The aroma of favourite viands that linger and whiff by unexpectedly and the titillation it provide for taste buds are sure to make all those who have known of it desire the pleasure more and forever. We all have, often in our life. So it was with amusement that I recollected the scene at the dining table quite a few mornings at a friend’s house. He has of late joined the club of hyper tensed people and is on medication for elevated blood pressure. I was speaking on the phone to him and his wife and could not resist the tongue in cheek comment to her that all those morning breakfast he indulged and went overboard because of those wonderful pickled dishes his mother was wondrously adept at making. Those mornings breakfast which he persistently used to relish- the previous days cooked rice soaked in water and then his pompous and arrogant discretion of mixing it with pickled brined mango and those special tiny heavenly chilies’ fresh from the garden (pazhan kanji and uppu mango with kandhari mullaku)! This he devoured before speeding off to college for work, while we lazed by eating like respectable people iddlis or dosa and even bread toast with omelet. At the end of it all I would prefer an existence laced with hypertension. The contentment is after all one had had the fortune to eat every day to the heart’s content what one loves most in life- a special preparation of excellent cuisine by ones mother. A high blood pressure is only incidental to the happiness of the soul day after day for a long time in life.

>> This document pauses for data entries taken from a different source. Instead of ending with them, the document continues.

(* ===== verification/LlmMaintenance.v ===== *)
(** * Sweeps, notices and sessions of HumanLLM (llm/service_expiry.go,
    service_retention.go, service_notice.go, service_status.go,
    service_worker.go, the shutdown of service.go)

    The sweeps return what they did also when they fail.  The loop over the
    tool executions of a Task mutates them while it reads its pages; its fuel
    is their number, which suffices. *)

From S2P Require Import Prelude GoText GoEncoding GoTime GoJson GoStrings GoDoc GoStruct.
From S2P Require Import AgentTypes Framework Protect LlmTypes LlmJson LlmMemory LlmLedger LlmScan LlmRuntime LlmProg LlmEvents.
From S2P Require Import LlmService LlmCommit LlmRecovery.

Import Llm.
Local Open Scope string_scope.
Local Open Scope prog_scope.

(** What a sweep did, with the error that stopped it. *)
Abbreviation swept R := (outcome (R * error) R).
Definition not_swept {R} (zero : R) (e : error) : swept R := Err (zero, e).

(* ------------------------------------------------------------------ *)
(** ** Expiry (service_expiry.go) *)

Record ExpiryPolicy := { Expiry_PendingBefore : time; Expiry_BatchSize : Z }.
Record ExpiryResult := { Expiry_Scanned : Z; Expiry_Expired : Z; Expiry_Deferred : Z }.
Definition no_expiry : ExpiryResult := {| Expiry_Scanned := 0; Expiry_Expired := 0; Expiry_Deferred := 0 |}.

Definition notice_expired (identity : CompletionIdentity) : WorkerNotice :=
  {| Notice_Code := "request_expired"; Notice_Message := "This request expired before a human response was delivered.";
     Notice_Caller := Identity_CallerID identity; Notice_TaskID := Identity_TaskID identity;
     Notice_RequestID := Identity_RequestID identity |}.
Lemma settle_history k x : requests s' !! k = Some x ->
  if Req_PayloadPrunedAt x then Req_ResponseComplete x = true /\ history s' k = ∅
  else whole_history s' k (Req_LastEventSequence x).
Proof.
  destruct settle_progress as [(_ & _ & _ & _ & _ & Hp) _]. destruct Hr' as (_ & Hp' & Hl & _). rewrite Er.
  intros [[<- <-]|[Hne Hk]]%lookup_insert_Some.
  - rewrite Hp', Hp, Hl. apply settle_whole.
  - pose proof (settle_other k ltac:(congruence)) as Ho. destruct (Req_PayloadPrunedAt x) eqn:E.
    + rewrite Ho. apply (ok_tombstone s Hs _ _ Hk). by rewrite E.
    + eapply whole_history_same; [exact Ho | by apply (ok_history s Hs)].
Qed.

Lemma settle_receipt k n e : history s' k !! n = Some e -> Resp_WorkerEventID e <> "" ->
  exists x, receipt_at s' k (Resp_WorkerEventID e) = Some x /\ Receipt_Worker x = Resp_Worker e /\
    Receipt_Digest x = Resp_WorkerEventDigest e.
Proof.
  assert (forall k n e, history s k !! n = Some e -> Resp_WorkerEventID e <> "" ->
    exists x, receipt_at s' k (Resp_WorkerEventID e) = Some x /\ Receipt_Worker x = Resp_Worker e /\
      Receipt_Digest x = Resp_WorkerEventDigest e) as Hold.
  { intros k0 n0 e0 He Hne. destruct (ok_receipt s Hs _ _ _ He Hne) as (x & Hx & ?). exists x. split; [|done].
    case_decide; [by rewrite Ex|]. destruct Ex as (Hnone & _ & ->). rewrite lookup_insert_ne; [done|]. intros [= E1 E2].
    congruence. }
  destruct (decide (k = Req_Key r)) as [->|Hk]; [|rewrite settle_other by done; apply Hold].
  intros [He|[Hin _]]%settle_lookup Hne; [by eapply Hold|].
  rewrite Forall_forall in Hown. destruct (Hown _ Hin) as (-> & E & ->). rewrite E in *.
  rewrite decide_False in Ex by done. destruct Ex as (_ & _ & ->). rewrite lookup_insert_eq. by eexists.
Qed.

Thinking of it, I must confess that I drooled and drooled figuratively speaking I would have drowned. For, I have been often privileged to have food at his home and the simple mundane native delights his mother used to cook, though she was handicapped by paralysis from a severe stroke.
It is not an exaggeration and wee bit dishonest if I say that the aroma of those fabulous dishes do linger in that house even now though it is a few years since she passed. Perhaps something exist or stay behind even after we are gone?